**Data to process:**
--

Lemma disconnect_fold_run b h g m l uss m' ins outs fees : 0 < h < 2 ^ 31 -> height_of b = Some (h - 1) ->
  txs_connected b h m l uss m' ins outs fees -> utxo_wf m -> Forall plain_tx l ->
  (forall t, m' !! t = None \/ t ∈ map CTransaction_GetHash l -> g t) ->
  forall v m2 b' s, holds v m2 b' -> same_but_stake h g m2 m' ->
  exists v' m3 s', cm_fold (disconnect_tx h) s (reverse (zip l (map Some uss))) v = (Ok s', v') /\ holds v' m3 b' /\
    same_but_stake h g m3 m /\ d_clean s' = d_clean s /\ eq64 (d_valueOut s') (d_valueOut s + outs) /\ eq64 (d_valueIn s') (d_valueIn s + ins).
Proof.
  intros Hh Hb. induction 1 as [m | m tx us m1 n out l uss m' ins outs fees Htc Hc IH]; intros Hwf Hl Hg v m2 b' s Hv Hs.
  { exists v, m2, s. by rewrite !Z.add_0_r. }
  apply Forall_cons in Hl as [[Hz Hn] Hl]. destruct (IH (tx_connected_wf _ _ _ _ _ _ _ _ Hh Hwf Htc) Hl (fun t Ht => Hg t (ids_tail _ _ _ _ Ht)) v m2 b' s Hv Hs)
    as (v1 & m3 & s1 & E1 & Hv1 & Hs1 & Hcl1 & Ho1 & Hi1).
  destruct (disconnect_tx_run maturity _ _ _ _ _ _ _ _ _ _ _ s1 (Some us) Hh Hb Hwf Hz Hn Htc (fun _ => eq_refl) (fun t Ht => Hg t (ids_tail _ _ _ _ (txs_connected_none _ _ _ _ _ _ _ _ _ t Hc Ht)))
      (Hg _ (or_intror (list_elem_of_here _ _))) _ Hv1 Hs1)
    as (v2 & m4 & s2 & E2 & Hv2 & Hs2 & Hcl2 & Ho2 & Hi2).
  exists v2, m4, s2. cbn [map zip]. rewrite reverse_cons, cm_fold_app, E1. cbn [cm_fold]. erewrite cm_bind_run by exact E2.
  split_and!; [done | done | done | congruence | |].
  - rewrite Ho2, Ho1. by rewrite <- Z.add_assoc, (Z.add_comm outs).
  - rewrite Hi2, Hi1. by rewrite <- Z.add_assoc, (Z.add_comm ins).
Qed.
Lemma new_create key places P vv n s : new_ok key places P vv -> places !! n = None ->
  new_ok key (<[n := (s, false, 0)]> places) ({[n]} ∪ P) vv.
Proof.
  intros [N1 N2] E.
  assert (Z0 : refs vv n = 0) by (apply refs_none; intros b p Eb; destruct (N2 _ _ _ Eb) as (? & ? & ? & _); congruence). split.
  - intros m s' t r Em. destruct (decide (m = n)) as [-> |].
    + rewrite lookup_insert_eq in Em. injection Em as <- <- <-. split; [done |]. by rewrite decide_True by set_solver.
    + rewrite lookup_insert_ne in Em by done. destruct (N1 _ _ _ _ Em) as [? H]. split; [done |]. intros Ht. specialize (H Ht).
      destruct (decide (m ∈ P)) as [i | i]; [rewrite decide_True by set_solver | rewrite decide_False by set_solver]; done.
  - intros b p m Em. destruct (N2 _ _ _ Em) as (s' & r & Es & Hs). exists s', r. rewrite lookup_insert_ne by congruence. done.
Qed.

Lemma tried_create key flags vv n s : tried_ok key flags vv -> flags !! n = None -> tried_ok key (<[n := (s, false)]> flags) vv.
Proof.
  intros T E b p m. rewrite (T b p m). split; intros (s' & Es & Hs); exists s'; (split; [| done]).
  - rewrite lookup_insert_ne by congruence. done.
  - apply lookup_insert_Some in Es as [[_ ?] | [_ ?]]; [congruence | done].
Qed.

--

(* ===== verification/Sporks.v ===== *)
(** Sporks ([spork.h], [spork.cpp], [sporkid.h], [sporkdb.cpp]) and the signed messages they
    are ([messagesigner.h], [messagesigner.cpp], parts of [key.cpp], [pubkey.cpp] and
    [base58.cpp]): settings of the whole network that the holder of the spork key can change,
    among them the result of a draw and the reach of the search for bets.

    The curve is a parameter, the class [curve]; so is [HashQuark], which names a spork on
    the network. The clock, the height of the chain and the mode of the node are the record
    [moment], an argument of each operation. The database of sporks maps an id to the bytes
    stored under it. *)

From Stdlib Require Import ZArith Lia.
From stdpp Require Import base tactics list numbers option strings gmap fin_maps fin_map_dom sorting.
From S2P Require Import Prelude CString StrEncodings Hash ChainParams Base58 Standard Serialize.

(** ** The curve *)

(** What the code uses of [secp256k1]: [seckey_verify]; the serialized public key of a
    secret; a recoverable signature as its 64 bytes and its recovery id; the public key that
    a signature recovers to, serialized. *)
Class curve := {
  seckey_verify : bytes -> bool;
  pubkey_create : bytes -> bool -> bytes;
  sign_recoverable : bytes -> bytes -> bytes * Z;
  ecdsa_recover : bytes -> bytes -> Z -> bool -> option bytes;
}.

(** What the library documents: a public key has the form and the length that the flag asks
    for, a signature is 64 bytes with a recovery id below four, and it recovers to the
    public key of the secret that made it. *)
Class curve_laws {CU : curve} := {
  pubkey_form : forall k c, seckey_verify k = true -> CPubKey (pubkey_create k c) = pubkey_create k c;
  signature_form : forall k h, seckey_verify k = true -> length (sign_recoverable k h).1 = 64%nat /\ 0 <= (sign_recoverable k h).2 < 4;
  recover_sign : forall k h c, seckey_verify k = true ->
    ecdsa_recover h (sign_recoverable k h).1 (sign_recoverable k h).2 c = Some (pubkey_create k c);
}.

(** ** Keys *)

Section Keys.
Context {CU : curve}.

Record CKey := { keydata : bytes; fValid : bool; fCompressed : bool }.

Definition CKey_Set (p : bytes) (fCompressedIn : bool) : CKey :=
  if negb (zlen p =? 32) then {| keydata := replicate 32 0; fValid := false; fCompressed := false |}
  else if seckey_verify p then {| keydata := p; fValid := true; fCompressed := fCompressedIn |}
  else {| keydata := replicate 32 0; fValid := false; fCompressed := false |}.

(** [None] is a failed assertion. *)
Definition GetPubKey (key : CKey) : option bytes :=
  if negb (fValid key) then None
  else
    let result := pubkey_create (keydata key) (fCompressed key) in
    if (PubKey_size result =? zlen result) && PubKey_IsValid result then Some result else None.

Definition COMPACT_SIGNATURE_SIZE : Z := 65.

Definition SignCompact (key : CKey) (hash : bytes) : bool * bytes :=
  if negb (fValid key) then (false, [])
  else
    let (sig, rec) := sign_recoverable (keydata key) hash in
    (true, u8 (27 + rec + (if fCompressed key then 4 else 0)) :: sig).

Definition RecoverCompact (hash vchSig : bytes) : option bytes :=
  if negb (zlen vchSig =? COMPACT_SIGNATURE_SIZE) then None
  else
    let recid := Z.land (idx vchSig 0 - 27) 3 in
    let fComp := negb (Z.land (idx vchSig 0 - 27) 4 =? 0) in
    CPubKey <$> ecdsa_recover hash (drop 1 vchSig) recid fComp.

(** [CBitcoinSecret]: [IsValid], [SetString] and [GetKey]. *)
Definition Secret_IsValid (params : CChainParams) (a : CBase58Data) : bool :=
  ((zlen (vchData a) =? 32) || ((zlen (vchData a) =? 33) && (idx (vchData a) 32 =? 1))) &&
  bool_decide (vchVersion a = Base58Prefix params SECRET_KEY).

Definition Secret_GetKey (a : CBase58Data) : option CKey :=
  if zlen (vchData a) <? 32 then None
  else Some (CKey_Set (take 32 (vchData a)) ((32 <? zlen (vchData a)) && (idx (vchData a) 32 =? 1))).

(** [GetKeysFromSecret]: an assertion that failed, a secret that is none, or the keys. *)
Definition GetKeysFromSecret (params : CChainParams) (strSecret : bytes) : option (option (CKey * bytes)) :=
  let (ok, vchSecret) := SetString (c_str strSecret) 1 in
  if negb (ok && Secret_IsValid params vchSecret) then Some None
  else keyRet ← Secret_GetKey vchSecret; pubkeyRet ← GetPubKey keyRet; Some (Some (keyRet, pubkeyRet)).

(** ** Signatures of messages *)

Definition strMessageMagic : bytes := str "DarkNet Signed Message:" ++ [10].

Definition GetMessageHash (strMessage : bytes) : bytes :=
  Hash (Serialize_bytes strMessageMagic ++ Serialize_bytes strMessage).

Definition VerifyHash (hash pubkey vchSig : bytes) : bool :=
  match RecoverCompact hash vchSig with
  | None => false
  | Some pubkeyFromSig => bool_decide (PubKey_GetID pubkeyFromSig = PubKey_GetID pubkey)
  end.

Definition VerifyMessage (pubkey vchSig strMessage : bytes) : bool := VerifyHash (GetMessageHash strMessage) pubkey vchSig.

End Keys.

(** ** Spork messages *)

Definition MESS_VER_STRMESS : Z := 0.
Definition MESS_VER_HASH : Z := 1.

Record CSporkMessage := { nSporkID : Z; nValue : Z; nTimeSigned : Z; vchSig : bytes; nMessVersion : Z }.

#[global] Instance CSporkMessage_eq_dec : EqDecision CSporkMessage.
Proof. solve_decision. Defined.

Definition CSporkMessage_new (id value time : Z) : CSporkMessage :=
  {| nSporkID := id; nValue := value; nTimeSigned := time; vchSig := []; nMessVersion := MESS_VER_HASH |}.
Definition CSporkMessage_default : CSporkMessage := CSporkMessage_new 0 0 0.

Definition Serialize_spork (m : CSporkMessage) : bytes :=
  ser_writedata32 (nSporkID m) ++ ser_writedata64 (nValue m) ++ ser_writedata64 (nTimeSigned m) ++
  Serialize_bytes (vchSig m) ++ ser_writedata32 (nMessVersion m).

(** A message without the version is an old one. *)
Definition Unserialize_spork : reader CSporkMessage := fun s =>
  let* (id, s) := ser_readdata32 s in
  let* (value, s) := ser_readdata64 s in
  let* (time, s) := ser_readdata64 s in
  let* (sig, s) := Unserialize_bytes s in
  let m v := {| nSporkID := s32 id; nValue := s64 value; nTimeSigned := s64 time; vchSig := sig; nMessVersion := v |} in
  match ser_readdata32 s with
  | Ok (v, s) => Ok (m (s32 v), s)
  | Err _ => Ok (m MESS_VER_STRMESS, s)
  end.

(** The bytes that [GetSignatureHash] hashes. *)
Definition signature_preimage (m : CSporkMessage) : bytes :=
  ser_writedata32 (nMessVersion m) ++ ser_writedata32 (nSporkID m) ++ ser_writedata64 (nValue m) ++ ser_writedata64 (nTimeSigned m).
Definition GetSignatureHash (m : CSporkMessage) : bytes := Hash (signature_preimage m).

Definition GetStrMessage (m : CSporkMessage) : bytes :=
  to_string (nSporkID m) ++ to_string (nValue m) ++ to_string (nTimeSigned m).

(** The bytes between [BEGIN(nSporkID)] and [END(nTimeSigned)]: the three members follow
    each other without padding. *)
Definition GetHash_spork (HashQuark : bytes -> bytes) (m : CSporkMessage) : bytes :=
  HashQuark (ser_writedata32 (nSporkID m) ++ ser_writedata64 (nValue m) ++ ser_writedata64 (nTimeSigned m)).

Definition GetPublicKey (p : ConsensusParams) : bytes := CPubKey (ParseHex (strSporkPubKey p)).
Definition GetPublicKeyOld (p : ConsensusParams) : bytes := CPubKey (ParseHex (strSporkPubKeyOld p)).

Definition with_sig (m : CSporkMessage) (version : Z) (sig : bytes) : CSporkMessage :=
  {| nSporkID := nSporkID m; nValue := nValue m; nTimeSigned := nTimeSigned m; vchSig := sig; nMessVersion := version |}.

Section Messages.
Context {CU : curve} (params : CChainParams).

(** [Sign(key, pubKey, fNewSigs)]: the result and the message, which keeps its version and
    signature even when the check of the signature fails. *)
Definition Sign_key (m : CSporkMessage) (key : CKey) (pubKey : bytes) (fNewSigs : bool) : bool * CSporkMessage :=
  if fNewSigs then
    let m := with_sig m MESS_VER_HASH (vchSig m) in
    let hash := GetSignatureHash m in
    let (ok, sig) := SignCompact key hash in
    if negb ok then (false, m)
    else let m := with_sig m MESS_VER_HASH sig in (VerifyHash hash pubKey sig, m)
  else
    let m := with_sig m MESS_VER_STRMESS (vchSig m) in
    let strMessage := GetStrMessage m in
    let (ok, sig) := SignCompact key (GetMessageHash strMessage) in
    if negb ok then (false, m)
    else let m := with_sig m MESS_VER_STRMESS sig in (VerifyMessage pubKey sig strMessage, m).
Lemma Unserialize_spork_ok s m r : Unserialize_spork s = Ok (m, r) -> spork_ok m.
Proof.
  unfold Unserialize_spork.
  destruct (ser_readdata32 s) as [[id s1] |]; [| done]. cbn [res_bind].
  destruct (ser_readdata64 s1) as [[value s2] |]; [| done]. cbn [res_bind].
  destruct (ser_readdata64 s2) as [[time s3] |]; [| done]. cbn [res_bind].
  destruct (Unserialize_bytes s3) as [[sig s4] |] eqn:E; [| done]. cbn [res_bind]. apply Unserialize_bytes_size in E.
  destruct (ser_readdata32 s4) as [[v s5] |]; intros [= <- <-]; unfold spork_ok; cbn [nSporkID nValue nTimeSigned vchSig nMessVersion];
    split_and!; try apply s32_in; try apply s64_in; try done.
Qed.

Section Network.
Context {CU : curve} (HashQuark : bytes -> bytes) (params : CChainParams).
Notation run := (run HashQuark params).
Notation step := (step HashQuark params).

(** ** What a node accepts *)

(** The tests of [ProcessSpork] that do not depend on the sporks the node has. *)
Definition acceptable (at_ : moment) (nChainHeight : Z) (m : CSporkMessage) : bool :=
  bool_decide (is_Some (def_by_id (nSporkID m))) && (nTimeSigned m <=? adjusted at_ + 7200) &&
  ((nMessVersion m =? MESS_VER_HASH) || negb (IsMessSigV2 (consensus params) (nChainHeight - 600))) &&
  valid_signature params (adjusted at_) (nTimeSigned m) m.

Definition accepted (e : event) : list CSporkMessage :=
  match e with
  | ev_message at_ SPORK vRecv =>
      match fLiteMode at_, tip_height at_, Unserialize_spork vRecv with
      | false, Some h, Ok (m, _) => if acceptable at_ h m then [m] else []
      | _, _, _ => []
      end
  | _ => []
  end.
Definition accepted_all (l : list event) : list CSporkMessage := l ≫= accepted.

--

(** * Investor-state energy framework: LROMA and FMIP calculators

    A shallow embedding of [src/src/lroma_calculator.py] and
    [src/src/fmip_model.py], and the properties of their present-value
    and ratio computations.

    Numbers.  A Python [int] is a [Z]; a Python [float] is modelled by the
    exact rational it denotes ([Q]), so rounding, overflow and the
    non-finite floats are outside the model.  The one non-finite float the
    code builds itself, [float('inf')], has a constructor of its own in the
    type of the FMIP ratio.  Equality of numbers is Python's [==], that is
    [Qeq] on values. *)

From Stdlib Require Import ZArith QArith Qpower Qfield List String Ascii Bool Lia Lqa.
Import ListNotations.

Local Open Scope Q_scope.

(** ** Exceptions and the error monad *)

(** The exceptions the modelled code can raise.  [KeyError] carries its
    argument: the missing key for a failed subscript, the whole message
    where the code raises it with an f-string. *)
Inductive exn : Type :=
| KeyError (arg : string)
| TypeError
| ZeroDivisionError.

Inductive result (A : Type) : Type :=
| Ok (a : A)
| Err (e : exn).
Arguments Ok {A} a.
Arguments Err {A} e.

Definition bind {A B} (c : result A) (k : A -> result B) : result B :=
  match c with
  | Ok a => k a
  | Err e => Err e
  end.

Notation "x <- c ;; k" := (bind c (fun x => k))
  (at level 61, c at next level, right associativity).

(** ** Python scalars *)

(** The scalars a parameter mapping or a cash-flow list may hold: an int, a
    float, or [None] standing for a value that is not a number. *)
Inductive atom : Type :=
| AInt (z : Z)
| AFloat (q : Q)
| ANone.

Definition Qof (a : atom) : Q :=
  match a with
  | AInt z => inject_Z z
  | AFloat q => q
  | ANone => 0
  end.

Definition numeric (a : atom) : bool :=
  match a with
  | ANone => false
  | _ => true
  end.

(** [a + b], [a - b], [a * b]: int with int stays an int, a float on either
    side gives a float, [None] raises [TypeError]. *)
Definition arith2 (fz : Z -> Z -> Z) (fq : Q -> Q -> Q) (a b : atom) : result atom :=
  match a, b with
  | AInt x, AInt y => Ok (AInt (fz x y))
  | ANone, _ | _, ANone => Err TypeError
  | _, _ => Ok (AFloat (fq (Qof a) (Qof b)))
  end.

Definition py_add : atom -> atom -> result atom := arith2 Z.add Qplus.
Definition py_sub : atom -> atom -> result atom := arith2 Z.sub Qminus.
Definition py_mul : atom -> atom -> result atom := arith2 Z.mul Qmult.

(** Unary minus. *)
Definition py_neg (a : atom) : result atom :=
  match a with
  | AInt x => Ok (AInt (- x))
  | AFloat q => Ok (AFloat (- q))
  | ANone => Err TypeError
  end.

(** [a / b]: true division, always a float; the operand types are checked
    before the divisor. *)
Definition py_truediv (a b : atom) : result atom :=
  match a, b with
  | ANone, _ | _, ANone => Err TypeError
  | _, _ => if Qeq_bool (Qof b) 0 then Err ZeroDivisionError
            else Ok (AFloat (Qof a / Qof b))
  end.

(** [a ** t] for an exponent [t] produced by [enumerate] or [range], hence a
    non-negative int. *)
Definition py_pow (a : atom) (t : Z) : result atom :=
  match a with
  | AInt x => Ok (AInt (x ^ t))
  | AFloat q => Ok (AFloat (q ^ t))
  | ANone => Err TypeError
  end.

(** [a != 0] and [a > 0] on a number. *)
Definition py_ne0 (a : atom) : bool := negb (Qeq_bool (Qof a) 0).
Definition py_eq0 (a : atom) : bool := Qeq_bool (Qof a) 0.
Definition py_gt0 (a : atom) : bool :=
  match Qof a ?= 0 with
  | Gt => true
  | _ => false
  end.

--

**Assigned task:** Please transcribe only the lines in the records above running from the line that has "A shallow embedding" through the line that has "(** The scalars", both included, exactly as they appear.

**Task output:**
    A shallow embedding of [src/src/lroma_calculator.py] and
    [src/src/fmip_model.py], and the properties of their present-value
    and ratio computations.

    Numbers.  A Python [int] is a [Z]; a Python [float] is modelled by the
    exact rational it denotes ([Q]), so rounding, overflow and the
    non-finite floats are outside the model.  The one non-finite float the
    code builds itself, [float('inf')], has a constructor of its own in the
    type of the FMIP ratio.  Equality of numbers is Python's [==], that is
    [Qeq] on values. *)

From Stdlib Require Import ZArith QArith Qpower Qfield List String Ascii Bool Lia Lqa.
Import ListNotations.

Local Open Scope Q_scope.

(** ** Exceptions and the error monad *)

(** The exceptions the modelled code can raise.  [KeyError] carries its
    argument: the missing key for a failed subscript, the whole message
    where the code raises it with an f-string. *)
Inductive exn : Type :=
| KeyError (arg : string)
| TypeError
| ZeroDivisionError.

Inductive result (A : Type) : Type :=
| Ok (a : A)
| Err (e : exn).
Arguments Ok {A} a.
Arguments Err {A} e.

Definition bind {A B} (c : result A) (k : A -> result B) : result B :=
  match c with
  | Ok a => k a
  | Err e => Err e
  end.

Notation "x <- c ;; k" := (bind c (fun x => k))
  (at level 61, c at next level, right associativity).

(** ** Python scalars *)

(** The scalars a parameter mapping or a cash-flow list may hold: an int, a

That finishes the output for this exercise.